● INFORMATION GIVEN:
(** proto.Marshal and proto.Unmarshal of api.Cert. *)
Class CertCodec := {
  marshalCert : ApiCert -> option bytes;
  unmarshalCert : bytes -> option ApiCert;
}.

Class CertCodecLaws (C : CertCodec) := {
  unmarshalCert_marshal c b : marshalCert c = Some b -> unmarshalCert b = Some c;
}.

(** ** parseCaps *)

Fixpoint parse_cap_tokens (toks : list bytes) (bits : Z) : option Z :=
  match toks with
  | [] => Some bits
  | tok :: toks =>
      let t := TrimSpace tok in
      if bool_decide (t = str "owner") then parse_cap_tokens toks (Z.lor bits CapsBitOwner)
      else if bool_decide (t = str "write") then parse_cap_tokens toks (Z.lor bits CapsBitWrite)
      else if bool_decide (t = str "resize") then parse_cap_tokens toks (Z.lor bits CapsBitResize)
      else None
  end.

Definition parseCaps (s : bytes) : option Z :=
  if bool_decide (s = []) then None else parse_cap_tokens (Split s (str ",")) 0.

(** ** The subcommands *)

(** The text of a public key file. *)
Definition pub_text (pub : bytes) : bytes := hexEncode pub ++ [LF].

Record master_out := mkMasterOut { mm_exit : Z; mm_key : option bytes; mm_pub : option bytes }.

Section certcmd.
Context {E : Ed25519} {P : ProtoCodec} {C : CertCodec} {B : Bip39}.

(** [out]: the --out flag; [mkdir] and the two writes. *)
Definition cmdMintMaster (args : parsed bytes) (mkdir : bool) (write_k write_p : option KeyFileError) : master_out :=
  match args with
  | PHelp | PBad => mkMasterOut 2 None None
  | PFlags out =>
      if bool_decide (out = []) then mkMasterOut 2 None None
      else if negb mkdir then mkMasterOut 1 None None
      else match NewMasterMnemonic with
           | Err _ => mkMasterOut 1 None None
           | Ok (_, priv) =>
               match writeKeyMaterial priv write_k with
               | Err _ => mkMasterOut 1 None None
               | Ok text =>
                   match write_p with
                   | Some _ => mkMasterOut 1 (Some text) None
                   | None => mkMasterOut 0 (Some text) (Some (pub_text (MasterPublicKey priv)))
                   end
               end
           end
  end.

Record agent_flags := mkAgentFlags {
  af_master : bytes; af_workspace : bytes; af_agent_id : bytes; af_label : bytes; af_caps : bytes;
  af_valid_for : Z; af_out : bytes
}.

(** The master key file, two fresh ULIDs, the generated key pair, the clock,
    the directory and the two writes. *)
Record agent_env := mkAgentEnv {
  ae_master : res KeyFileError bytes; ae_id : bytes; ae_serial : bytes; ae_key : option bytes; ae_now : Z;
  ae_mkdir : bool; ae_write_cert : bool; ae_write_key : option KeyFileError
}.

Record agent_out := mkAgentOut { ao_exit : Z; ao_cert : option bytes; ao_key : option bytes }.

Definition agent_claim (f : agent_flags) (env : agent_env) (peerPriv : bytes) (caps : Z) : Claim :=
  mkClaim (if bool_decide (af_agent_id f = []) then ae_id env else af_agent_id f) (ed_public peerPriv) (af_label f) caps
    (ae_now env - Minute) (ae_now env + af_valid_for f) (ae_serial env) (af_workspace f).

Definition write_agent (env : agent_env) (c : ApiCert) (peerPriv : bytes) : agent_out :=
  if negb (ae_mkdir env) then mkAgentOut 1 None None
  else match marshalCert c with
       | None => mkAgentOut 1 None None
       | Some certBytes =>
           if negb (ae_write_cert env) then mkAgentOut 1 None None
           else match writeKeyMaterial peerPriv (ae_write_key env) with
                | Err _ => mkAgentOut 1 (Some certBytes) None
                | Ok text => mkAgentOut 0 (Some certBytes) (Some text)
                end
       end.

Definition cmdMintAgent (args : parsed agent_flags) (env : agent_env) : agent_out :=
  match args with
  | PHelp | PBad => mkAgentOut 2 None None
  | PFlags f =>
      if bool_decide (af_master f = []) || bool_decide (af_workspace f = []) || bool_decide (af_label f = []) ||
         bool_decide (af_out f = [])
      then mkAgentOut 2 None None
      else match loadKeyMaterial (ae_master env) with
           | Err _ => mkAgentOut 1 None None
           | Ok masterPriv =>
               match parseCaps (af_caps f) with
               | None => mkAgentOut 2 None None
               | Some caps =>
                   match ae_key env with
                   | None => mkAgentOut 1 None None
                   | Some peerPriv =>
                       match CertSign masterPriv (agent_claim f env peerPriv caps) with
                       | Err _ => mkAgentOut 1 None None
                       | Ok c => write_agent env c peerPriv
                       end
                   end
               end
           end
  end.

● TRY IT: Copy the whole listing above once more, character for character.

● RESULT OF THE TASK:
(** proto.Marshal and proto.Unmarshal of api.Cert. *)
Class CertCodec := {
  marshalCert : ApiCert -> option bytes;
  unmarshalCert : bytes -> option ApiCert;
}.

Class CertCodecLaws (C : CertCodec) := {
  unmarshalCert_marshal c b : marshalCert c = Some b -> unmarshalCert b = Some c;
}.

(** ** parseCaps *)

Fixpoint parse_cap_tokens (toks : list bytes) (bits : Z) : option Z :=
  match toks with
  | [] => Some bits
  | tok :: toks =>
      let t := TrimSpace tok in
      if bool_decide (t = str "owner") then parse_cap_tokens toks (Z.lor bits CapsBitOwner)
      else if bool_decide (t = str "write") then parse_cap_tokens toks (Z.lor bits CapsBitWrite)
      else if bool_decide (t = str "resize") then parse_cap_tokens toks (Z.lor bits CapsBitResize)
      else None
  end.

Definition parseCaps (s : bytes) : option Z :=
  if bool_decide (s = []) then None else parse_cap_tokens (Split s (str ",")) 0.

(** ** The subcommands *)

(** The text of a public key file. *)
Definition pub_text (pub : bytes) : bytes := hexEncode pub ++ [LF].

Record master_out := mkMasterOut { mm_exit : Z; mm_key : option bytes; mm_pub : option bytes }.

Section certcmd.
Context {E : Ed25519} {P : ProtoCodec} {C : CertCodec} {B : Bip39}.

(** [out]: the --out flag; [mkdir] and the two writes. *)
Definition cmdMintMaster (args : parsed bytes) (mkdir : bool) (write_k write_p : option KeyFileError) : master_out :=
  match args with
  | PHelp | PBad => mkMasterOut 2 None None
  | PFlags out =>
      if bool_decide (out = []) then mkMasterOut 2 None None
      else if negb mkdir then mkMasterOut 1 None None
      else match NewMasterMnemonic with
           | Err _ => mkMasterOut 1 None None
           | Ok (_, priv) =>
               match writeKeyMaterial priv write_k with
               | Err _ => mkMasterOut 1 None None
               | Ok text =>
                   match write_p with
                   | Some _ => mkMasterOut 1 (Some text) None
                   | None => mkMasterOut 0 (Some text) (Some (pub_text (MasterPublicKey priv)))
                   end
               end
           end
  end.

Record agent_flags := mkAgentFlags {
  af_master : bytes; af_workspace : bytes; af_agent_id : bytes; af_label : bytes; af_caps : bytes;
  af_valid_for : Z; af_out : bytes
}.

(** The master key file, two fresh ULIDs, the generated key pair, the clock,
    the directory and the two writes. *)
Record agent_env := mkAgentEnv {
  ae_master : res KeyFileError bytes; ae_id : bytes; ae_serial : bytes; ae_key : option bytes; ae_now : Z;
  ae_mkdir : bool; ae_write_cert : bool; ae_write_key : option KeyFileError
}.

Record agent_out := mkAgentOut { ao_exit : Z; ao_cert : option bytes; ao_key : option bytes }.

Definition agent_claim (f : agent_flags) (env : agent_env) (peerPriv : bytes) (caps : Z) : Claim :=
  mkClaim (if bool_decide (af_agent_id f = []) then ae_id env else af_agent_id f) (ed_public peerPriv) (af_label f) caps
    (ae_now env - Minute) (ae_now env + af_valid_for f) (ae_serial env) (af_workspace f).

Definition write_agent (env : agent_env) (c : ApiCert) (peerPriv : bytes) : agent_out :=
  if negb (ae_mkdir env) then mkAgentOut 1 None None
  else match marshalCert c with
       | None => mkAgentOut 1 None None
       | Some certBytes =>
           if negb (ae_write_cert env) then mkAgentOut 1 None None
           else match writeKeyMaterial peerPriv (ae_write_key env) with
                | Err _ => mkAgentOut 1 (Some certBytes) None
                | Ok text => mkAgentOut 0 (Some certBytes) (Some text)
                end
       end.

Definition cmdMintAgent (args : parsed agent_flags) (env : agent_env) : agent_out :=
  match args with
  | PHelp | PBad => mkAgentOut 2 None None
  | PFlags f =>
      if bool_decide (af_master f = []) || bool_decide (af_workspace f = []) || bool_decide (af_label f = []) ||
         bool_decide (af_out f = [])
      then mkAgentOut 2 None None
      else match loadKeyMaterial (ae_master env) with
           | Err _ => mkAgentOut 1 None None
           | Ok masterPriv =>
               match parseCaps (af_caps f) with
               | None => mkAgentOut 2 None None
               | Some caps =>
                   match ae_key env with
                   | None => mkAgentOut 1 None None
                   | Some peerPriv =>
                       match CertSign masterPriv (agent_claim f env peerPriv caps) with
                       | Err _ => mkAgentOut 1 None None
                       | Ok c => write_agent env c peerPriv
                       end
                   end
               end
           end
  end.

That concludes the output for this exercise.